> [Work required]:
In the entries below, which lines run from the one containing "Definition directions : list" to the one containing "(** [gScore.get(key) ||"? Copy exactly those lines, ends included, and no others.

Saved entries:
(** What JSON may hold where the code expects an array: [null] or nothing
    at all ([Nullish]); a value that is no array ([Other], with its
    truthiness), which is a number, a boolean, an object without a [length],
    and also a string where the code only calls [forEach] or [map] on the
    value or asks whether it is an array; or an array.  A string in the place
    of a row of the grid, and for the editor in the place of the grid, where
    the code reads the [length] and the characters of the value, is outside
    this model. *)
Inductive MaybeArray (A : Type) : Type :=
  | Nullish
  | Other (truthy : bool)
  | Arr (items : list A).
Arguments Nullish {A}.
Arguments Other {A} truthy.
Arguments Arr {A} items.

(** What JSON may hold where the code expects a string: a falsy value
    ([NoString]: the key absent, [null], [0], [false]), a truthy value that
    is no string ([NotString]), or a string, the list of its UTF-16 code
    units (the empty string is falsy as well). *)
Inductive MaybeString : Type :=
  | NoString
  | NotString
  | Str (s : list Z).

(** A level descriptor as parsed from JSON.  A cell of the grid is a
    number; an entry of [targets] or [guards] is [null] ([None]) or an
    object whose coordinates are integers; [bounds], when given, is an
    object of which the constructor reads [x] and [y]. *)
Record LevelData := mkLevelData {
  ld_config : ConfigData;
  ld_grid : MaybeArray (MaybeArray Z);
  ld_layout : MaybeString;
  ld_bounds : option Vec;
  ld_targets : MaybeArray (option TargetData);
  ld_guards : MaybeArray (option GuardData)
}.

Record Level := mkLevel {
  config : Config;
  grid : list (list Z);
  targets : list Target;
  guards : list Guard
}.

(** [createEmptyGrid]: a square of [VOID] whose side is
    [Math.min(gridSize || 32, MAX_GRID_SIZE)]. *)
Definition createEmptyGrid (c : Config) : list (list Z) :=
  let side := Z.min (js_or (Some (gridSize c)) (gridSize DEFAULT_CONFIG)) MAX_GRID_SIZE in
  replicate (Z.to_nat side) (replicate (Z.to_nat side) Tile.VOID).

(** The inner loop [for x < min(row.length, gridSize): this.grid[y][x] =
    levelData.grid[y][x]] writes the cells [0 .. n-1] from left to right (an
    assignment one past the end of a JavaScript array appends). *)
Definition load_row (size : Z) (drow row : list Z) : list Z :=
  let n := Z.to_nat (Z.min (Z.of_nat (length drow)) size) in
  take n drow ++ drop n row.

(** The outer loop over [y < min(grid.length, gridSize)].  A row of the
    descriptor that is [null] has no [length]: reading it throws ([None]).
    A row that is no array has [length] [undefined], so the inner loop does
    nothing.  [this.grid[y]] is [undefined] for a row that [createEmptyGrid]
    did not create; assigning into it throws. *)
Fixpoint load_grid (size : Z) (y : nat) (data : list (MaybeArray Z))
    (g : list (list Z)) : option (list (list Z)) :=
  match data with
  | [] => Some g
  | drow :: data' =>
      if Z.of_nat y <? size then
        match drow with
        | Nullish => None
        | Other _ => load_grid size (S y) data' g
        | Arr cells =>
            if 0 <? Z.min (Z.of_nat (length cells)) size then
              match g !! y with
              | Some row => load_grid size (S y) data' (<[y := load_row size cells row]> g)
              | None => None
              end
            else load_grid size (S y) data' g
        end
      else Some g
  end.

(** *** The ASCII layout *)

(** [String.prototype.trim] removes the white space and the line
    terminators of ECMAScript from both ends. *)
Definition is_space (c : Z) : bool :=
  bool_decide (c ∈ [9; 10; 11; 12; 13; 32; 160; 5760; 8232; 8233; 8239; 8287; 12288; 65279])
  || ((8192 <=? c) && (c <=? 8202)).

Fixpoint trimStart (s : list Z) : list Z :=
  match s with
  | [] => []
  | c :: s' => if is_space c then trimStart s' else s
  end.

Definition trim (s : list Z) : list Z :=
  reverse (trimStart (reverse (trimStart s))).

(** [s.split(sep)] for a separator of one code unit: the pieces between
    the separators, of which there is always at least one. *)
Fixpoint split (sep : Z) (s : list Z) : list (list Z) :=
  match s with
  | [] => [[]]
  | c :: s' =>
      if c =? sep then [] :: split sep s'
      else match split sep s' with
           | line :: lines => (c :: line) :: lines
           | [] => [[c]]
           end
  end.

Definition LINE_FEED : Z := 10.

(** The [switch] of [parseASCIILayout]: ['#'] is a wall, ['.'], ['G'],
    ['T'] and ['S'] are floor, every other character is void. *)
Definition tile_of_char (char : Z) : Z :=
  if char =? 35 then Tile.WALL
  else if bool_decide (char ∈ [46; 71; 84; 83]) then Tile.FLOOR
  else Tile.VOID.

(** What a hole of a JavaScript array is filled with.  A hole reads
    [undefined], which is equal to no tile code; so is this number, and the
    program only ever compares a cell with the three tile codes. *)
Definition HOLE : Z := -1.

(** [row[x] = tile].  For a negative [x] the assignment sets a property
    that is no element, and no cell changes; past the end of the row the
    assignment lengthens it, leaving holes between the old end and [x]. *)
Definition set_cell (row : list Z) (x : Z) (tile : Z) : list Z :=
  if x <? 0 then row
  else if x <? Z.of_nat (length row) then <[Z.to_nat x := tile]> row
  else row ++ replicate (Z.to_nat x - length row) HOLE ++ [tile].

(** The inner loop over the characters of one line, from column [x] on.
    [this.grid[y]] is [undefined] for a negative [y] and for a row that
    [createEmptyGrid] did not create; assigning into it throws ([None]). *)
Fixpoint layout_line (size : Z) (x y : Z) (line : list Z) (g : list (list Z))
    : option (list (list Z)) :=
  match line with
  | [] => Some g
  | char :: line' =>
      if (size <=? x) || (size <=? y) then layout_line size (x + 1) y line' g
      else if y <? 0 then None
      else match g !! Z.to_nat y with
           | Some row =>
               layout_line size (x + 1) y line'
                           (<[Z.to_nat y := set_cell row x (tile_of_char char)]> g)
           | None => None
           end
  end.

Fixpoint layout_lines (size : Z) (startX y : Z) (lines : list (list Z))
    (g : list (list Z)) : option (list (list Z)) :=
  match lines with
  | [] => Some g
  | line :: lines' =>
      g' ← layout_line size startX y line g;
      layout_lines size startX (y + 1) lines' g'
  end.

(** [parseASCIILayout(layout)], with [this.bounds] the [bounds] of the
    descriptor or [null]. *)
Definition parseASCIILayout (c : Config) (bounds : option Vec) (layout : list Z)
    (g : list (list Z)) : option (list (list Z)) :=
  let lines := split LINE_FEED (trim layout) in
  let startY := match bounds with Some b => vy b | None => 0 end in
  let startX := match bounds with Some b => vx b | None => 0 end in
  layout_lines (gridSize c) startX startY lines g.

(** [initializeFromData], the grid: the [grid] of the descriptor when it is
    an array, else its [layout] when that is truthy ([layout.trim] is no
    function unless the layout is a string), else nothing. *)
Definition initialize_grid (c : Config) (ld : LevelData) (g : list (list Z))
    : option (list (list Z)) :=
  match ld_grid ld with
  | Arr data => load_grid (gridSize c) 0 data g
  | _ =>
      match ld_layout ld with
      | Str (char :: s) => parseASCIILayout c (ld_bounds ld) (char :: s) g
      | Str [] | NoString => Some g
      | NotString => None
      end
  end.

(** [array.forEach(...)] over the entries of the descriptor: a value that
    is no array has no [forEach], and reading [x] of a [null] entry
    throws. *)
Definition entries {A : Type} (v : MaybeArray (option A)) : option (list A) :=
  match v with
  | Arr items => mapM id items
  | _ => None
  end.

Definition add_targets (ts : list TargetData) : list Target :=
  imap (fun index td => mkTarget (Z.of_nat index) (mkVec (td_x td) (td_y td)) false) ts.

Definition add_guards (c : Config) (gs : list GuardData) : list Guard :=
  imap (fun index gd =>
          new_Guard (Z.of_nat index) (mkVec (gd_x gd) (gd_y gd))
                    (js_or (gd_hearingRadius gd) (defaultHearingRadius c))) gs.

(** [new Level(levelData)]: [None] stands for a thrown [TypeError]. *)
Definition new_Level (ld : LevelData) : option Level :=
  let c := merge_config DEFAULT_CONFIG (ld_config ld) in
  g ← initialize_grid c ld (createEmptyGrid c);
  ts ← entries (ld_targets ld);
  gs ← entries (ld_guards ld);
  Some {| config := c; grid := g; targets := add_targets ts; guards := add_guards c gs |}.

Definition isValidPosition (l : Level) (pos : Vec) : bool :=
  (0 <=? vx pos) && (vx pos <? gridSize (config l)) &&
  (0 <=? vy pos) && (vy pos <? gridSize (config l)).

(** [this.grid[pos.y][pos.x]] for a valid position; [None] is [undefined]
    (a missing cell, which is equal to no tile code). *)
Definition tileAt (l : Level) (pos : Vec) : option Z :=
  row ← grid l !! Z.to_nat (vy pos);
  row !! Z.to_nat (vx pos).

Definition isPassable (l : Level) (pos : Vec) : bool :=
  isValidPosition l pos && bool_decide (tileAt l pos = Some Tile.FLOOR).

Definition isOccupiedByTarget (l : Level) (pos : Vec) : bool :=
  existsb (fun t => negb (destroyed t) && equals (t_pos t) pos) (targets l).

Definition isOccupiedByGuard (l : Level) (pos : Vec) : bool :=
  existsb (fun g => equals (g_pos g) pos) (guards l).

Definition canPlaceBomb (l : Level) (pos : Vec) : bool :=
  if negb (isValidPosition l pos) then false
  else if negb (bool_decide (tileAt l pos = Some Tile.FLOOR)) then false
  else if isOccupiedByTarget l pos then false
  else if isOccupiedByGuard l pos then false
  else true.

(** ** [Array.prototype.sort] with a comparator

    The sort is stable.  For a comparator that is a total preorder, as the
    comparators of this program are, its result is determined: the sorted
    arrangement that keeps equal elements in their order.  It is embedded
    as an insertion sort that puts an element before the first element it
    does not exceed. *)
Section Sort.
Context {A : Type} (cmp : A -> A -> Z).

Fixpoint js_insert (x : A) (l : list A) : list A :=
  match l with
  | [] => [x]
  | y :: l' => if cmp x y <=? 0 then x :: y :: l' else y :: js_insert x l'
  end.

Fixpoint js_sort (l : list A) : list A :=
  match l with
  | [] => []
  | x :: l' => js_insert x (js_sort l')
  end.
End Sort.

(** ** Pathfinding using A* *)

(** Path lengths: a number or [Infinity]. *)
Inductive Dist := Finite (d : Z) | Infinity.

Global Instance Dist_eq_dec : EqDecision Dist.
Proof. solve_decision. Defined.

(** [d <= r] for a finite [r]. *)
Definition Dist_leb (d : Dist) (r : Z) : bool :=
  match d with
  | Finite n => n <=? r
  | Infinity => false
  end.

Definition directions : list Vec :=
  [mkVec 0 (-1); mkVec 1 0; mkVec 0 1; mkVec (-1) 0].

Definition vadd (p d : Vec) : Vec := mkVec (vx p + vx d) (vy p + vy d).

(** [gScore.get(key) || Infinity]: an absent score and a score of [0] both
    read as [Infinity]. *)
Definition gScore_get (gScore : gmap Vec Z) (k : Vec) : Dist :=
  match gScore !! k with
  | Some 0 | None => Infinity
  | Some g => Finite g
  end.

(** [tentativeG < currentGScore] *)
Definition lt_Dist (g : Z) (d : Dist) : bool :=
  match d with
  | Finite n => g <? n
  | Infinity => true
  end.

> [Your solution]:
Definition directions : list Vec :=
  [mkVec 0 (-1); mkVec 1 0; mkVec 0 1; mkVec (-1) 0].

Definition vadd (p d : Vec) : Vec := mkVec (vx p + vx d) (vy p + vy d).

(** [gScore.get(key) || Infinity]: an absent score and a score of [0] both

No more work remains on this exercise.